* **ACTION ITEM**:
Copy out each line featuring the string "false" from the entries beneath.

# # # # # # #

(* ===== verification/PyFloat.v ===== *)
(** * Python [float]

    The IEEE 754 binary64 arithmetic the gates use on uptimes and rates, on the
    specification floats of the Standard Library: reading a decimal literal,
    converting an integer, addition, subtraction, division, comparison and [:.3f].
    Conversions from text and from integers are correctly rounded, and the
    format rounds the exact binary value half to even, as CPython does. *)

From Stdlib Require Export SpecFloat.
From S2P Require Import Prelude PyStr.

Abbreviation float := spec_float.

Definition PREC : Z := 53.
Definition EMAX : Z := 1024.

#[global] Instance float_eq_dec : EqDecision float.
Proof. solve_decision. Defined.

(** The binary64 nearest to [m / d] for a positive [d], ties to even. *)
Definition float_of_ratio (m : Z) (d : positive) : float :=
  match m with
  | Z0 => S754_zero false
  | Zpos p =>
      let '(q, e, l) := SFdiv_core_binary PREC EMAX (Zpos p) 0 (Zpos d) 0 in
      binary_round_aux PREC EMAX false q e l
  | Zneg p =>
      let '(q, e, l) := SFdiv_core_binary PREC EMAX (Zpos p) 0 (Zpos d) 0 in
      binary_round_aux PREC EMAX true q e l
  end.

(** Splits [digits.digits] at its point. *)
Fixpoint split_point (s acc : string) : string * string :=
  match s with
  | EmptyString => (acc, "")
  | String c s => if decide (code c = 46) then (acc, s) else split_point s (acc +:+ String c "")
  end.

(** [float(s)] of a text of the form [[0-9]+(\.[0-9]+)?]. *)
Definition float_of_string (s : string) : float :=
  let (whole, fraction) := split_point s "" in
  float_of_ratio (digits_to_Z 10 0 (whole +:+ fraction))
                 (Z.to_pos (10 ^ Z.of_nat (String.length fraction))).

(** [float(n)] of an integer, as the mixed division converts its operand. *)
Definition float_of_int (n : Z) : result float :=
  match float_of_ratio n 1 with
  | S754_infinity _ => Err (Exn OverflowError "int too large to convert to float")
  | x => Ok x
  end.

Definition fsub (a b : float) : float := SFsub PREC EMAX a b.
Definition fadd (a b : float) : float := SFadd PREC EMAX a b.
Definition fdiv (a b : float) : float := SFdiv PREC EMAX a b.

(** [a <= b] and [a < b]: false when an operand is not a number. *)
Definition fle (a b : float) : bool := SFleb a b.
Definition flt (a b : float) : bool := SFltb a b.

(** [n / d] rounded half to even, for [0 <= n] and [0 < d]. *)
Definition div_half_even (n d : Z) : Z :=
  let q := n / d in
  match Z.compare (2 * (n mod d)) d with
  | Lt => q
  | Eq => if Z.even q then q else q + 1
  | Gt => q + 1
  end.

(** [f"{n / d:.<p>f}"] of an exact ratio, without its sign *)
Definition fixed (p : nat) (n d : Z) : string :=
  let base := 10 ^ Z.of_nat p in
  let k := div_half_even (n * base) d in
  fmt_d (k / base) +:+ "." +:+ zfill p (fmt_d (k mod base)).

(** [f"{x:.<p>f}"] for a positive [p] *)
Definition fmt_f (p : nat) (x : float) : string :=
  match x with
  | S754_nan => "nan"
  | S754_infinity s => if s then "-inf" else "inf"
  | S754_zero s => (if s then "-" else "") +:+ fixed p 0 1
  | S754_finite s m e =>
      (if s then "-" else "") +:+
      (if decide (0 ≤ e) then fixed p (Zpos m * 2 ^ e) 1 else fixed p (Zpos m) (2 ^ (- e)))
  end.

Definition fixed3 : Z → Z → string := fixed 3.
Definition fmt_3f : float → string := fmt_f 3.
Definition fmt_2f : float → string := fmt_f 2.

(** ** Checks against CPython *)

Example float_of_string_examples :
  (float_of_string "12.34", float_of_string "0.1", float_of_string "9007199254740993", float_of_string "0.00")
  = (S754_finite false 6946802425218990 (-49), S754_finite false 7205759403792794 (-56),
     S754_finite false 4503599627370496 1, S754_zero false).
Proof. by_compute. Qed.

Example fmt_3f_examples :
  (fmt_3f (float_of_string "0.0625"), fmt_3f (float_of_string "12.3455"), fmt_3f (float_of_string "24.9996"),
   fmt_3f (fdiv (float_of_ratio 200 1) (fsub (float_of_string "110.50") (float_of_string "100.20"))))
  = ("0.062", "12.345", "25.000", "19.417").
Proof. by_compute. Qed.

(** [1234 / 1000.0 + 2.5], and two decimals with ties to even on the exact value *)
Example fmt_2f_examples :
  (fmt_2f (fadd (fdiv (float_of_ratio 1234 1) (float_of_string "1000.0")) (float_of_string "2.5")),
   fmt_2f (float_of_string "0.125"), fmt_2f (float_of_string "0.135"), fmt_2f (float_of_string "0"))
  = ("3.73", "0.12", "0.14", "0.00").
Proof. by_compute. Qed.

# # # # # # #

* **REPLY**:
  | Z0 => S754_zero false
      binary_round_aux PREC EMAX false q e l
(** [a <= b] and [a < b]: false when an operand is not a number. *)
  = (S754_finite false 6946802425218990 (-49), S754_finite false 7205759403792794 (-56),
     S754_finite false 4503599627370496 1, S754_zero false).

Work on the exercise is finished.